If you are trying to clean up a website and asking Which URLs actually matter?, What should stay live instead of getting merged?, Which files are still linked from somewhere obscure?, and Who is supposed to approve each decision?, this is the workflow that turns the mess into a usable queue.

Search engines and visitors both prefer structure over improvisation. Google’s guidance on sitemaps and redirects exists because websites tend to fail in familiar ways: important URLs disappear, weaker pages compete with stronger ones, and once-useful files linger long after anyone remembers why.

By the end of this guide, you will have a practical way to inventory every meaningful URL, classify it by intent, assign an owner, choose the next action, and run the quality checks that keep the final site tidy instead of accidentally theatrical.

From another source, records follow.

(** One SEND without read flag, flushed. *)
Lemma wires_send_flush (pn p tn t en e rf immediate : Z) (w : world) :
  u32 rf = 0 -> immediate <> 0 ->
  wires (neofoxx_send pn p tn t en e rf ;;
         if immediate =? 0 then ret tt else neofoxx_flush_output)
        tt 0 [packet_of (send_data pn p tn t en e rf)] [] w.
Proof.
  intros Hf Hi Hw. rewrite (bind_Ret _ _ _ _ _ (send_queued pn p tn t en e rf w)).
  rewrite Hf. cbn [Z.eqb].
  destruct (Z.eqb_spec immediate 0); [congruence|].
  destruct (flush_wire_write (queued (send_data pn p tn t en e rf) w)
              (send_data pn p tn t en e rf)) as (w' & E & W).
  - now apply queued_idle_output.
  - apply send_data_nonempty.
  - apply Hw.
  - exists w'. split; [exact E|]. eapply wire_from_queued. exact W.
Qed.

Lemma wires_setMode_TAP_RESET (immediate : Z) (w : world) :
  immediate <> 0 ->
  wires (neofoxx_setMode SET_MODE_TAP_RESET immediate) tt 0 [tap_reset_packet] [] w.
Proof.
  intros Hi. unfold neofoxx_setMode, tap_reset_packet. intros Hw.
  rewrite bind_gets. cbn [SET_MODE_TAP_RESET Z.eqb].
  now apply wires_send_flush.
Qed.

Lemma wires_sendCommand_etap {K : pic32_h} (command immediate : Z) (w : world) :
  is_mtap_command command = false ->
  is_etap_command command = true ->
  immediate <> 0 ->
  wires (neofoxx_sendCommand command immediate) tt 0
        [command_packet MTAP_COMMAND_NBITS command] [] w.
Proof.
  intros Hm He Hi Hw. unfold neofoxx_sendCommand. rewrite Hm, He.
  cbn [negb andb]. rewrite bind_ret_l.
  now apply wires_send_flush.
Qed.

Lemma wires_sendCommand_mtap {K : pic32_h} (command immediate : Z) (w : world) :
  is_mtap_command command = true ->
  is_etap_command command = false ->
  immediate <> 0 ->
  wires (neofoxx_sendCommand command immediate) tt 0
        [command_packet ETAP_COMMAND_NBITS command] [] w.
Proof.
  intros Hm He Hi Hw. unfold neofoxx_sendCommand. rewrite Hm, He.
  cbn [negb andb]. rewrite bind_ret_l.
  now apply wires_send_flush.
Qed.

Content inventory spreadsheet for website content planning.
A useful inventory makes pages, files, owners, and next actions visible in one place.

What “content inventory” means in a real site cleanup

A content inventory is a structured list of the pages, posts, attachments, PDFs, and other public-facing assets on a website, plus the decision-making data attached to each one. It tells you what exists, where it lives, who owns it, and what should happen next.

It helps to separate three terms that teams love to blend together until they become soup:

  • Inventory: the master list of URLs and assets.
  • Audit: the evaluation of quality, accuracy, usefulness, and overlap.
  • Pruning: the execution step where you update, merge, redirect, or retire content.

If you skip the inventory and jump straight into edits, you will make decisions from memory. Memory is not a content management system. It is an excellent way to forget the PDF that still gets downloads, the old service page with three strong backlinks, or the tutorial that quietly answers half of your support questions.

I treat the inventory as the operating system for the project. Once every URL has an owner, a status, and a next action, the work stops feeling like debate and starts feeling like execution.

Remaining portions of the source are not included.